Burying the Poems

Poet W.S. Merwin wrote, “On the last day of the world I would plant a tree.”

Why does that always astonish me? I don’t know.

April 22 was Earth Day. But every day is Earth Day. Don’t you wish that everyone
would have their heart seared by the realization that the Earth is helpless?

Someone strips a forest, wants to mine a wonder of a wilderness and we can only say, “No.” They don’t listen. And the tree next to the tree being dropped can’t fight to prevent the clear cut, only stand there in line, next. And the wilderness can’t defend itself, can’t even build a wall to keep out the ones who have no value for the ineffable, the wondrous, the soulful, that which profoundly nourishes each of us, the helplessly real.

And we need bees. Years ago a neighbor treated me as worse-than-worthless
for planting flowers. “What the hell are you doing, wasting time with flowers!?!”

He grew only vegetables, so many that he threw more than half away. Today he
would have a hard time bringing about a row of zucchini. I never
replied to his criticism. It was useless: I was a wuss of an “aesthete.” Had I
suggested the need and health of bees, he would have sneered, “Bees schmees.

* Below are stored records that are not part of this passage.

(* ===== verification/SynthMono.v ===== *)
(** * No part of the circuit repairs a violation

    A constraint that the values violate stays violated, whatever is synthesized
    afterwards. *)

From S2P Require Import Prelude Bytes Params Externals Primitives Account Tx Operations Merkle AccountLeaf CircuitTree Witness.
From S2P Require Import WitnessOps WitnessProofs WitnessLedger Gadgets Element CircuitSignature Circuit SynthLogic.
Open Scope Z_scope.

(** Instances are found by the name of the function. *)
#[global] Typeclasses Opaque deposit withdraw transfer transfer_to_new change_pubkey_offchain noop ensure_op_data
  unpack_point_if_possible verify_circuit_signature is_rescue_signature_verified challenge_input verify_schnorr_relationship
  AllocatedOperationData_from_witness AllocatedOperationBranch_from_witness AccountContent_from_witness CircuitPubkey_from_xy
  from_witness_be_bits from_le_bits execute_op select_branch check_account_data verify_correct_chunking
  from_fe_with_known_length from_number_with_known_length from_number conditionally_select
  conditionally_select_with_number_strict multi_and multi_or verify_signature_message_construction select_pubdata_chunk
  pack_bits_to_element synth_fold synth_map enforce alloc total assert_synth.

Ltac mono :=
  cbv zeta; intros;
  repeat lazymatch goal with
  | |- Mono (_ ≫= _) => apply bind_mono; [apply _|intros ?]
  | |- Mono (synth_fold _ _ _) => apply synth_fold_mono; intros
  | |- Mono (let '(_, _) := ?p in _) => destruct p
  end; apply _.

Section Monotone.
  Context `{EX : External} `{EXL : !ExternalLaws} `{G : !Gadgets} `{GL : !GadgetLaws}.

#[export] Instance allocate_numbers_mono l : Mono (allocate_numbers_vec l).
Proof. unfold allocate_numbers_vec. mono. Qed.
#[export] Instance allocate_bits_mono l : Mono (allocate_bits_vector l).
Proof. unfold allocate_bits_vector. mono. Qed.
#[export] Instance from_witness_bits_mono l : Mono (from_witness_be_bits l).
Proof. unfold from_witness_be_bits. mono. Qed.
#[export] Instance from_le_bits_mono l : Mono (from_le_bits l).
Proof. unfold from_le_bits. mono. Qed.
#[export] Instance single_output_mono l : Mono (single_output l).
Proof. unfold single_output. mono. Qed.
#[export] Instance from_xy_mono x y : Mono (CircuitPubkey_from_xy x y).
Proof. unfold CircuitPubkey_from_xy. mono. Qed.
#[export] Instance unpack_mono k : Mono (unpack_point_if_possible k).
Proof. unfold unpack_point_if_possible. mono. Qed.
#[export] Instance schnorr_mono s l g n : Mono (verify_schnorr_relationship s l g n).
Proof. unfold verify_schnorr_relationship, is_not_small_order. mono. Qed.
#[export] Instance challenge_mono l s : Mono (challenge_input l s).
Proof. unfold challenge_input, padded_message. mono. Qed.
#[export] Instance rescue_signature_mono l s g : Mono (is_rescue_signature_verified l s g).
Proof. unfold is_rescue_signature_verified. mono. Qed.
#[export] Instance verify_signature_mono od k s g : Mono (verify_circuit_signature od k s g).
Proof. unfold verify_circuit_signature. mono. Qed.
#[export] Instance account_content_mono w : Mono (AccountContent_from_witness w).
Proof. unfold AccountContent_from_witness. mono. Qed.
#[export] Instance branch_from_witness_mono b : Mono (AllocatedOperationBranch_from_witness b).
Proof. unfold AllocatedOperationBranch_from_witness. mono. Qed.
#[export] Instance data_from_witness_mono op : Mono (AllocatedOperationData_from_witness op).
Proof. unfold AllocatedOperationData_from_witness. mono. Qed.
#[export] Instance merkle_root_mono l i p : Mono (allocate_merkle_root l i p).
Proof. unfold allocate_merkle_root. mono. Qed.
#[export] Instance calc_state_root_mono e : Mono (calc_account_state_tree_root e).
Proof. unfold calc_account_state_tree_root. mono. Qed.
#[export] Instance account_leaf_bits_mono b t : Mono (allocate_account_leaf_bits b t).
Proof. unfold allocate_account_leaf_bits. mono. Qed.
#[export] Instance check_account_data_mono b t : Mono (check_account_data b t).
Proof. unfold check_account_data. mono. Qed.
#[export] Instance select_vec_mono a b x y : Mono (select_vec_ifeq a b x y).
Proof. unfold select_vec_ifeq. mono. Qed.
#[export] Instance select_branch_mono f s cd : Mono (select_branch f s cd).
Proof. unfold select_branch. mono. Qed.
#[export] Instance chunking_mono op n : Mono (verify_correct_chunking op n).
Proof. unfold verify_correct_chunking. mono. Qed.
#[export] Instance deposit_mono adv cur cd e od x : Mono (deposit adv cur cd e od x).
Proof. unfold deposit. mono. Qed.
#[export] Instance withdraw_mono adv cur cd od k x s : Mono (withdraw adv cur cd od k x s).
Proof. unfold withdraw. mono. Qed.
#[export] Instance change_mono adv cur cd od x : Mono (change_pubkey_offchain adv cur cd od x).
Proof. unfold change_pubkey_offchain. mono. Qed.
#[export] Instance noop_mono adv cd x : Mono (noop adv cd x).
Proof. unfold noop. mono. Qed.
#[export] Instance transfer_mono adv cur l r cd e od k x s : Mono (transfer adv cur l r cd e od k x s).
Proof. unfold transfer. mono. Qed.
#[export] Instance to_new_mono adv cur l r cd e od k x s : Mono (transfer_to_new adv cur l r cd e od k x s).
Proof. unfold transfer_to_new. mono. Qed.
#[export] Instance ensure_op_data_mono od p f : Mono (ensure_op_data od p f).
Proof. unfold ensure_op_data. mono. Qed.
#[export] Instance execute_op_mono adv cur l r op cd e x p : Mono (execute_op adv cur l r op cd e x p).
Proof. unfold execute_op. mono. Qed.
#[export] Instance process_chunk_mono adv st op : Mono (process_chunk adv st op).
Proof. unfold process_chunk. mono. Qed.
End Monotone.
(** ** Branches and roots *)

Definition opened_of (b : OperationBranch) (v : Opened) : Prop :=
  b = mkBranch (Some (o_id v))
        (mkBranchWitness (mkAccountWitness (Some (o_nonce v)) (Some (o_pub_key_hash v)) (Some (o_address v)))
           (Some <$> o_path v) (Some <$> o_token_path v)) ∧
  length (o_path v) = account_tree_depth ∧ length (o_token_path v) = token_tree_depth.

Lemma allocate_numbers_accepts l : accepts (allocate_numbers_vec l) (λ xs, l = Some <$> xs).
Proof.
  unfold allocate_numbers_vec. eapply accepts_mono.
  - apply (accepts_map _ (λ o x, o = Some x)); [apply _|]. intros o. by apply accepts_grab.
  - intros xs H. induction H as [|o x l' xs -> H IH]; [done|]. by rewrite fmap_cons, IH.
Qed.

Lemma ce_pad_elem n x : (n ≤ Fr_NUM_BITS)%nat → ce_pad (elem n x) n = Val (elem n x).
Proof.
  intros Hn. unfold ce_pad. cbn [elem ce_length ce_get_bits_le ce_bits_le ce_number]. rewrite Nat.leb_refl.
  cbn [assert_that mbind outcome_bind]. rewrite (proj2 (Nat.leb_le _ _) Hn). cbn [assert_that mbind outcome_bind].
  unfold vec_resize. by rewrite bits_n_length, Nat.sub_diag, app_nil_r, take_ge by (by rewrite bits_n_length).
Qed.

Lemma branch_from_witness_accepts b :
  accepts (AllocatedOperationBranch_from_witness b)
    (λ e, ∃ v, e = branch_elems v ∧ opened_of b v ∧ opened_small v).
Proof.
  destruct b as [address [[nonce hash addr] path tpath]].
  unfold AllocatedOperationBranch_from_witness, AccountContent_from_witness.
  cbn [br_address br_witness account_path token_subtree_path account_witness aw_nonce aw_pub_key_hash aw_address]. fe_step.
  eapply accepts_bind; [mono|apply accepts_total|]. cbv beta. intros e He.
  change account_tree_depth with ACCOUNT_ID_BIT_WIDTH in He. rewrite (ce_pad_elem ACCOUNT_ID_BIT_WIDTH x) in He by (cbv; lia). injection He as <-.
  eapply accepts_bind; [mono|apply allocate_numbers_accepts|]. intros p ->.
  eapply accepts_bind; [mono|apply accepts_assert|]. cbv beta. intros [] Hl%Nat.eqb_eq.
  eapply accepts_bind; [mono| |].
  { fe_step. fe_step. fe_step. apply accepts_ret. instantiate (1 := λ ac, ∃ n h ad, nonce = Some n ∧ hash = Some h ∧ addr = Some ad ∧
      ac = mkAccountContent (elem NONCE_BIT_WIDTH n) (elem NEW_PUBKEY_HASH_WIDTH h) (elem ETH_ADDRESS_BIT_WIDTH ad) ∧
      small NONCE_BIT_WIDTH n = true ∧ small NEW_PUBKEY_HASH_WIDTH h = true ∧ small ETH_ADDRESS_BIT_WIDTH ad = true).
    by eexists _, _, _. }
  intros ? (n & h & ad & -> & -> & -> & -> & Hn & Hh & Had).
  eapply accepts_bind; [mono|apply allocate_numbers_accepts|]. intros tp ->.
  eapply accepts_bind; [mono|apply accepts_assert|]. cbv beta. intros [] Hl'%Nat.eqb_eq.
  apply accepts_ret. exists (mkOpened n h ad p x tp). split; [done|]. split; [by rewrite Hx|done].
Qed.

(** The side that a chunk opens. *)
Definition on_left (ty c : Fr) : bool := fr_eqb (fr_of_uint 0) (if fr_eqb ty (fr_of_uint 1) then fr_of_uint 0 else c).

Lemma select_vec_evals a b x y :
  length x = length y → evals (select_vec_ifeq a b x y) (if fr_eqb a b then x else y) true.
Proof.
  intros Hl. unfold select_vec_ifeq. eapply evals_seq; [by apply evals_assert, Nat.eqb_eq|]. eapply evals_eq.
  - apply (evals_map _ (λ p, if fr_eqb a b then p.1 else p.2)). intros p _. apply num_select_ifeq_evals.
  - destruct (fr_eqb a b); [apply fst_zip; lia|apply snd_zip; lia].
  - done.
Qed.

Lemma select_branch_accepts l r ty c last :
  length (o_path l) = length (o_path r) → length (o_token_path l) = length (o_token_path r) →
  accepts (select_branch (branch_elems l) (branch_elems r) (chunk_elems ty c last))
    (λ e, e = branch_elems (if on_left ty c then l else r)).
Proof.
  intros Hp Ht. unfold select_branch. cbv zeta. eapply accepts_step; [apply num_select_ifeq_evals|mono|]. intros _.
  eapply accepts_step; [apply num_equals_evals|mono|]. intros _.
  cbn [chunk_elems cd_tx_type get_number elem ce_number chunk_number]. fold (on_left ty c).
  do 3 (eapply accepts_step; [apply select_evals; cbv; lia|mono|]; intros _).
  eapply accepts_step; [by apply select_vec_evals|mono|]. intros _.
  eapply accepts_step; [apply select_evals; cbv; lia|mono|]. intros _.
  eapply accepts_step; [by apply select_vec_evals|mono|]. intros _.
  apply accepts_ret. cbn [branch_elems ab_account_audit_path ab_token_audit_path]. fold (on_left ty c). by destruct (on_left ty c).
Qed.

(** The bits of an account without its state root. *)
Definition content_bits (v : Opened) : list bool :=
  bits_n NONCE_BIT_WIDTH (o_nonce v) ++ bits_n NEW_PUBKEY_HASH_WIDTH (o_pub_key_hash v)
  ++ bits_n ETH_ADDRESS_BIT_WIDTH (o_address v).
Definition padded_root (x : Fr) : list bool := vec_resize FR_BIT_WIDTH_PADDED false (bits_n Fr_NUM_BITS x).

(** The token root, with the token itself as the leaf; the root of the account tree; and whether the
    packed data of the account are zero. *)
Definition opened_token_root (v : Opened) (token : Fr) : Fr :=
  path_root (bits_n TOKENID_BIT_WIDTH token) (bits_n TOKENID_BIT_WIDTH token) (o_token_path v).
Definition root_with (token_root : Fr) (v : Opened) : Fr :=
  path_root (content_bits v ++ padded_root (state_root_of token_root)) (bits_n ACCOUNT_ID_BIT_WIDTH (o_id v)) (o_path v).
Definition opened_root (v : Opened) (token : Fr) : Fr := root_with (opened_token_root v token) v.
Definition opened_empty (v : Opened) : bool := fr_eqb (le_bit_vector_into_field_element (content_bits v)) (fr_of_uint 0).

Lemma padded_le_elem n x m : (n ≤ m)%nat → into_padded_le_bits (elem n x) m = Val (vec_resize m false (bits_n n x)).
Proof.
  intros Hn. unfold into_padded_le_bits. cbn [elem ce_bits_le]. by rewrite bits_n_length, (proj2 (Nat.leb_le _ _) Hn).
Qed.

Lemma check_account_data_evals v token :
  (length (o_path v) ≤ account_tree_depth)%nat → (length (o_token_path v) ≤ token_tree_depth)%nat →
  evals (check_account_data (branch_elems v) (elem TOKENID_BIT_WIDTH token))
    (opened_root v token, opened_empty v, elem Fr_NUM_BITS (opened_token_root v token)) true.
Proof.
  intros Hp Ht. unfold check_account_data, allocate_account_leaf_bits. cbv zeta. eapply evals_seq.
  { eapply evals_seq; [apply allocate_merkle_root_evals; cbn [elem ce_get_bits_le ce_bits_le branch_elems ab_token_audit_path];
      rewrite bits_n_length; unfold token_tree_depth, TOKEN_TREE_DEPTH_VALUE, TOKENID_BIT_WIDTH in *; lia|].
    eapply evals_seq; [apply pack_bits_evals|]. eapply evals_seq; [apply num_equals_evals|].
    eapply evals_seq; [apply from_number_evals|]. eapply evals_seq; [apply calc_state_root_evals|].
    eapply evals_seq; [apply evals_total, padded_le_elem; cbv; lia|]. apply evals_ret. }
  cbv iota. eapply evals_seq.
  { apply allocate_merkle_root_evals. cbn [elem ce_get_bits_le ce_bits_le branch_elems ab_account_id ab_account_audit_path].
    by rewrite bits_n_length. }
  apply evals_ret.
Qed.

(** ** The sequence of chunks *)

(** The kinds of operations with the numbers of their last chunks. *)
Definition last_chunks : list (Z * Z) :=
  [(NOOP_OP_CODE, 0); (CLOSE_OP_CODE, 0); (TRANSFER_OP_CODE, 1); (DEPOSIT_OP_CODE, 5); (WITHDRAW_OP_CODE, 5);
   (TRANSFER_TO_NEW_OP_CODE, 4); (FULL_EXIT_OP_CODE, 5); (CHANGE_PUBKEY_OP_CODE, 5)].
(** * agent-mux: session discovery, status classification and navigation

    A shallow embedding of the Go sources of agent-mux (packages
    [provider], [agent] and [tui]) together with the properties the
    specification states about them.

    Conventions of the embedding:
    - a Go [string] is a Rocq [string], i.e. its sequence of bytes; text
      outside ASCII appears as its UTF-8 encoding, as it does in Go;
    - a Go [int] is a [Z]; where the source computes [from + 1] or
      [from - 1] the 64-bit wrap-around is written out ([wrap64]);
    - a Go map is a [gmap]; reading a missing key gives the zero value
      ([default]);
    - a run-time panic (slice index out of range) is the outcome [None] of
      a function into [option]. *)

From Stdlib Require Import ZArith String Ascii List Bool Lia.
From stdpp Require Import base option list gmap strings fin_maps.

Local Open Scope Z_scope.

(** ** Go's [strings] package, on byte strings *)

Module GoStrings.

(** [len(s)] *)
Definition len (s : string) : nat := String.length s.

(** [strings.HasPrefix(s, prefix)] *)
Definition HasPrefix (s prefix : string) : bool := String.prefix prefix s.

(** [strings.HasSuffix(s, suffix)]:
    [len(s) >= len(suffix) && s[len(s)-len(suffix):] == suffix] *)
Definition HasSuffix (s suffix : string) : bool :=
  (len suffix <=? len s)%nat
  && String.eqb (String.substring (len s - len suffix) (len suffix) s) suffix.

(** [strings.Contains(s, substr)]: some position of [s] starts [substr]. *)
Fixpoint Contains (s substr : string) : bool :=
  HasPrefix s substr
  || match s with
     | EmptyString => false
     | String _ s' => Contains s' substr
     end.
(** The two accounts of [Examples.two_accounts], on a file system that has
    the uploads directory. *)
Definition stocked : State :=
  mkState [Examples.ravi; Examples.bina] [] []
    {[ "static/uploads" := directory ]}.

End UploadExamples.

(** * Properties *)

(** ** The primitives on small inputs *)

Example strip_spaces : Py.strip "  Basmati rice 	" = "Basmati rice".
Proof. reflexivity. Qed.

Example DataRequired_blank : WTForms.DataRequired (Some "   ") = false.
Proof. reflexivity. Qed.

Example DataRequired_absent : WTForms.DataRequired None = false.
Proof. reflexivity. Qed.

Example strip_no_break_spaces :
  Py.strip (Examples.nbsp +:+ "ravi " +:+ Examples.nbsp) = "ravi".
Proof. reflexivity. Qed.

Example DataRequired_no_break_space :
  WTForms.DataRequired (Some Examples.nbsp) = false.
Proof. reflexivity. Qed.

Example dirname_upload :
  Py.dirname "static/uploads/basmati.png" = "static/uploads".
Proof. reflexivity. Qed.

Example dirname_plain : Py.dirname "basmati.png" = "".
Proof. reflexivity. Qed.

Example save_needs_directory :
  FileStorage_save UploadExamples.photo "static/uploads/basmati.png" ∅ = None.
Proof. reflexivity. Qed.

Example float_of_text :
  StorageModel.float_of_string "abc" = None ∧
  StorageModel.float_of_string "120.50" = Some Examples.price_120_5 ∧
  StorageModel.float_of_string " 1_0e-1 " = Some (S754_finite false (2 ^ 52) (-52)) ∧
  StorageModel.float_of_string "-Infinity" = Some (S754_infinity true) ∧
  StorageModel.float_of_string "NaN" = Some S754_nan.
Proof. by vm_compute. Qed.

Example path_join_upload :
  Py.path_join UPLOAD_FOLDER "basmati.png" = "static/uploads/basmati.png".
Proof. reflexivity. Qed.

Example RegisterForm_rejects_unknown_role :
  RegisterForm.validate
    (RegisterForm.mk true (Some "chen") (Some "millet") (Some "millet")
       (Some "admin")) = false.
Proof. reflexivity. Qed.

Example next_id_empty : next_id [] = 1.
Proof. reflexivity. Qed.

(** ** Lookups *)

Lemma DataRequired_Some data :
  WTForms.DataRequired data = true → ∃ s, data = Some s.
Proof. destruct data as [s|]; [eauto | discriminate]. Qed.

Lemma next_id_fresh ids : next_id ids ∉ ids.
Proof. apply max_list_not_elem_of_gt. unfold next_id. lia. Qed.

Wherever he now is, I hope he has learned that we need bees, that they too
are helpless, defenseless, that they too can’t put up a fight.

Each day is THE EARTH’S DAY. We visit.

Burying the Poems

The night is still, the leaves calm
as a corpse when the words tell me,
“Be like the poet Alexander Kutzenov.

Bury your poems.” He sealed them
in glass jars like the finest currant jam,
laid them down into the earth and covered

their graves with leaves. I will do the same.
Slender light from the crawl of worms
will slide through the glass, lie between

the lines, along language’s slow syntax.
The dreaming earth with its lost souls
of slug and beetle, ephemeral scat of cat

and dog, drifting scent of nosing possum,
raccoon, and deer will mulch the poems’
quiet stay, the rhythms alkaline, the meanings

dormant in their disfigured corms. Moles
will come, nuzzle each jar. Voles will spin
like dervishes around the lids. Winter will

bring the hard frost tightening the ground.
Then following the breakage of spring and
the blisters of summer, the fall will raise

no harvest. Nothing there. Nothing to be there.
Only the jars under the lost dark green of leaves.

A remarkable collection of poems that embodies
these ideas is Earth Again by Christopher Dombrowski
(Wayne State University Press)

Grandfather

This week at a workshop on writing about one’s own personal history, which I was invited to lead at our UCC church, more than 50 people came. When Pastor Sal and I discussed having this workshop, we figured maybe a dozen or so would attend. 100 showed interest, but because of the size of the room, we had to limit participants to 50.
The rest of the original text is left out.